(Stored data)
/---

Lemma last_plain_word_snoc (words : list string) (w : string) :
  last_plain_word (words ++ [w])
  = if contains "=" w then last_plain_word words else Some w.
Proof.
  unfold last_plain_word. rewrite reverse_snoc, filter_cons.
  destruct (contains "=" w) eqn:Hw.
  - by rewrite decide_False.
  - by rewrite decide_True.
Qed.

Lemma last_plain_word_spec (words : list string) (m : string) :
  last_plain_word words = Some m →
  ∃ before after, words = before ++ m :: after
                  ∧ contains "=" m = false
                  ∧ Forall (fun t => contains "=" t = true) after.
Proof.
  induction words as [|w words IH] using rev_ind; [done|].
  rewrite last_plain_word_snoc. destruct (contains "=" w) eqn:Hw.
  - intros H. destruct (IH H) as (before & after & -> & Hm & Hafter).
    exists before, (after ++ [w]). split_and!.
    + by rewrite <- app_assoc.
    + done.
    + apply Forall_app. split; [done|]. by apply Forall_singleton.
  - intros [= <-]. exists words, []. split_and!; [done|done|by apply Forall_nil].
Qed.

(** X9.  [TestManager.used_models] gives, for lines of the netlist that
    start with 'x' or 'X', the last word of the line that holds no '=':
    every name it returns is such a word of such a line, followed on
    that line by parameter assignments only; and it returns at most one
    name per such line. *)
Theorem used_models_are_last_plain_words (lines : list string) :
  Forall (fun m =>
            ∃ line before after,
              line ∈ lines ∧ starts_with_x line = true
              ∧ py_split line = before ++ m :: after
              ∧ contains "=" m = false
              ∧ Forall (fun t => contains "=" t = true) after)
    (used_models lines)
  ∧ (length (used_models lines)
     <= length (filter (fun line => starts_with_x line = true) lines))%nat.
Proof.
  unfold used_models. induction lines as [|line rest [IHall IHlen]].
  - split; [by apply Forall_nil|done].
  - rewrite bind_cons, filter_cons. split.
    + apply Forall_app. split.
      * destruct (starts_with_x line) eqn:Hx; [|by apply Forall_nil].
        destruct (last_plain_word (py_split line)) as [m|] eqn:Hm;
          [|by apply Forall_nil].
        apply Forall_singleton.
        destruct (last_plain_word_spec _ _ Hm) as (before & after & ? & ? & ?).
        exists line, before, after. split_and!; try done. by left.
      * eapply Forall_impl; [exact IHall|].
        intros m (l & before & after & Hl & ?). exists l, before, after.
        split; [by right|done].
    + rewrite length_app. destruct (starts_with_x line) eqn:Hx.
      * rewrite decide_True by done.
        destruct (last_plain_word (py_split line)); cbn; lia.
      * rewrite decide_False by done. cbn. lia.
Qed.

\---

▶ _YOUR ASSIGNMENT_: Word for word, give the records again.

▶ _TASK SOLUTION_:
Lemma last_plain_word_snoc (words : list string) (w : string) :
  last_plain_word (words ++ [w])
  = if contains "=" w then last_plain_word words else Some w.
Proof.
  unfold last_plain_word. rewrite reverse_snoc, filter_cons.
  destruct (contains "=" w) eqn:Hw.
  - by rewrite decide_False.
  - by rewrite decide_True.
Qed.

Lemma last_plain_word_spec (words : list string) (m : string) :
  last_plain_word words = Some m →
  ∃ before after, words = before ++ m :: after
                  ∧ contains "=" m = false
                  ∧ Forall (fun t => contains "=" t = true) after.
Proof.
  induction words as [|w words IH] using rev_ind; [done|].
  rewrite last_plain_word_snoc. destruct (contains "=" w) eqn:Hw.
  - intros H. destruct (IH H) as (before & after & -> & Hm & Hafter).
    exists before, (after ++ [w]). split_and!.
    + by rewrite <- app_assoc.
    + done.
    + apply Forall_app. split; [done|]. by apply Forall_singleton.
  - intros [= <-]. exists words, []. split_and!; [done|done|by apply Forall_nil].
Qed.

(** X9.  [TestManager.used_models] gives, for lines of the netlist that
    start with 'x' or 'X', the last word of the line that holds no '=':
    every name it returns is such a word of such a line, followed on
    that line by parameter assignments only; and it returns at most one
    name per such line. *)
Theorem used_models_are_last_plain_words (lines : list string) :
  Forall (fun m =>
            ∃ line before after,
              line ∈ lines ∧ starts_with_x line = true
              ∧ py_split line = before ++ m :: after
              ∧ contains "=" m = false
              ∧ Forall (fun t => contains "=" t = true) after)
    (used_models lines)
  ∧ (length (used_models lines)
     <= length (filter (fun line => starts_with_x line = true) lines))%nat.
Proof.
  unfold used_models. induction lines as [|line rest [IHall IHlen]].
  - split; [by apply Forall_nil|done].
  - rewrite bind_cons, filter_cons. split.
    + apply Forall_app. split.
      * destruct (starts_with_x line) eqn:Hx; [|by apply Forall_nil].
        destruct (last_plain_word (py_split line)) as [m|] eqn:Hm;
          [|by apply Forall_nil].
        apply Forall_singleton.
        destruct (last_plain_word_spec _ _ Hm) as (before & after & ? & ? & ?).
        exists line, before, after. split_and!; try done. by left.
      * eapply Forall_impl; [exact IHall|].
        intros m (l & before & after & Hl & ?). exists l, before, after.
        split; [by right|done].
    + rewrite length_app. destruct (starts_with_x line) eqn:Hx.
      * rewrite decide_True by done.
        destruct (last_plain_word (py_split line)); cbn; lia.
      * rewrite decide_False by done. cbn. lia.
Qed.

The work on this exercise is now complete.